+++ Data +++

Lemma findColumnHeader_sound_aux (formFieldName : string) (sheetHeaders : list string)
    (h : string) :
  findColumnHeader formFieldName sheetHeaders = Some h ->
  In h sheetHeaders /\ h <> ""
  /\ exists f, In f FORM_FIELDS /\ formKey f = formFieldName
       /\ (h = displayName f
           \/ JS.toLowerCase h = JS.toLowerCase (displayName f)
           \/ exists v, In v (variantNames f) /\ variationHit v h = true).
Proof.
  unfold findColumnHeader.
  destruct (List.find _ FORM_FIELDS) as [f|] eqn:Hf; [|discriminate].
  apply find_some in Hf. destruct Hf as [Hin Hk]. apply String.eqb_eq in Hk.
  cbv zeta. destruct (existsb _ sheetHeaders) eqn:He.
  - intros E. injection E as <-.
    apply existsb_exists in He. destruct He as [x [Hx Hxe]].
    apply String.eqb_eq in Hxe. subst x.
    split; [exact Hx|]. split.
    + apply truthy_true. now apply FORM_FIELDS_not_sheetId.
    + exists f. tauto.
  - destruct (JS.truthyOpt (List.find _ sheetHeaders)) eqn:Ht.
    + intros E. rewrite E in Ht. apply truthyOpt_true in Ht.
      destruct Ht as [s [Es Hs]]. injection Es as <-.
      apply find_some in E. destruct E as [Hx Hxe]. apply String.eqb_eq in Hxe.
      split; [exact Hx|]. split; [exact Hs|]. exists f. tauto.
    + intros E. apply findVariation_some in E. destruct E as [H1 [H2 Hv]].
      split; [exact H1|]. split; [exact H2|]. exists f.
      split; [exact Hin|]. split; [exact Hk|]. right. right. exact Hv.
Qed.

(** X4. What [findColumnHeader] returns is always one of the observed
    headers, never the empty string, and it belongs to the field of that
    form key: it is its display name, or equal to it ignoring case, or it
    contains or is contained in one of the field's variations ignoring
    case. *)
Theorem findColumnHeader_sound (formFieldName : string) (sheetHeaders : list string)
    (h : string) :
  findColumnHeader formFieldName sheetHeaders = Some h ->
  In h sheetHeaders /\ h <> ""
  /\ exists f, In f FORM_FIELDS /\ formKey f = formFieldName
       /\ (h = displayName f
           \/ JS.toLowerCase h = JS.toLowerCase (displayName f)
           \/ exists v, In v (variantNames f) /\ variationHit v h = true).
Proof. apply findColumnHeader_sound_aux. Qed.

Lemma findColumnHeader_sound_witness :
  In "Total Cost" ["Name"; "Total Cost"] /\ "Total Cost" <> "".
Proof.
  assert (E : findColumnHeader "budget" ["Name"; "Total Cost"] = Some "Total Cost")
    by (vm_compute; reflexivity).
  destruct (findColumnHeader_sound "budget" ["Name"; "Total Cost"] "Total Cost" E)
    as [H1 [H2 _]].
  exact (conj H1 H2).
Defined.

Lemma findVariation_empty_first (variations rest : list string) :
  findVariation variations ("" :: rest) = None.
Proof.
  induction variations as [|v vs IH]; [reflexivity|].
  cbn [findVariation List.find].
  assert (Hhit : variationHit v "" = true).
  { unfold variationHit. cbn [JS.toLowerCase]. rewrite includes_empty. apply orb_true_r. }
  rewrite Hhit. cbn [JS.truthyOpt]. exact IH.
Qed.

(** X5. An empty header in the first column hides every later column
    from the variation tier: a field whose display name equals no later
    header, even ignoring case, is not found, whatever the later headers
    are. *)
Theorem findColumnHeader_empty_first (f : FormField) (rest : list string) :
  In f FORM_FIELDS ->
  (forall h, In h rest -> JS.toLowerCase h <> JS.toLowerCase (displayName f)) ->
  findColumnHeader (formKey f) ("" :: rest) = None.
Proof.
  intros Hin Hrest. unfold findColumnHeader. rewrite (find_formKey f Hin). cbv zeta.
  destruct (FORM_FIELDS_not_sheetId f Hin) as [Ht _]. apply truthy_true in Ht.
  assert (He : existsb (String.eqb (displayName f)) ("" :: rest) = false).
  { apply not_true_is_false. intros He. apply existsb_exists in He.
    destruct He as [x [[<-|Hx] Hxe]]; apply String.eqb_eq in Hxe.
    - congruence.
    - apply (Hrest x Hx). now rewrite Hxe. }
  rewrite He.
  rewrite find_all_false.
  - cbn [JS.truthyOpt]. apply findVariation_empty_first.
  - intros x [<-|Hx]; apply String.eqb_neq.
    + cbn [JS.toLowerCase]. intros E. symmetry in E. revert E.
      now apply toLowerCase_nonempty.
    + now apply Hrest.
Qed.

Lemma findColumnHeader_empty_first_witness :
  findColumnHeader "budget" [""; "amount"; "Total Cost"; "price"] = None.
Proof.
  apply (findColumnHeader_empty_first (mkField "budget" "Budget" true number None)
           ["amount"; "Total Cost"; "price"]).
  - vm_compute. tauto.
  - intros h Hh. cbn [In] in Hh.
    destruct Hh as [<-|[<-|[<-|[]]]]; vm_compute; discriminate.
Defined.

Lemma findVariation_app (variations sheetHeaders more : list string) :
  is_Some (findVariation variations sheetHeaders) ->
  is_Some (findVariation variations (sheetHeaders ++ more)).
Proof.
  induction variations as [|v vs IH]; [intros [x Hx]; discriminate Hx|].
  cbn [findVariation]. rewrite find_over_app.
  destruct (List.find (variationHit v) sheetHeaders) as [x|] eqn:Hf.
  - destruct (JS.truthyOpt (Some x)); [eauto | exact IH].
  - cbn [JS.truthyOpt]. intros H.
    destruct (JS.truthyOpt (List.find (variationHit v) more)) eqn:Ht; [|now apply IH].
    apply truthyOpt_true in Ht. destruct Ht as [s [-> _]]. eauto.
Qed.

+++

» **Activity**: All that is wanted is an exact copy of the lines above from the one with "- destruct (JS.truthyOpt (List.find" through the one with "split; [exact Hx|]. split;", with both ends included.

» **Solution for this task**:
  - destruct (JS.truthyOpt (List.find _ sheetHeaders)) eqn:Ht.
    + intros E. rewrite E in Ht. apply truthyOpt_true in Ht.
      destruct Ht as [s [Es Hs]]. injection Es as <-.
      apply find_some in E. destruct E as [Hx Hxe]. apply String.eqb_eq in Hxe.
      split; [exact Hx|]. split; [exact Hs|]. exists f. tauto.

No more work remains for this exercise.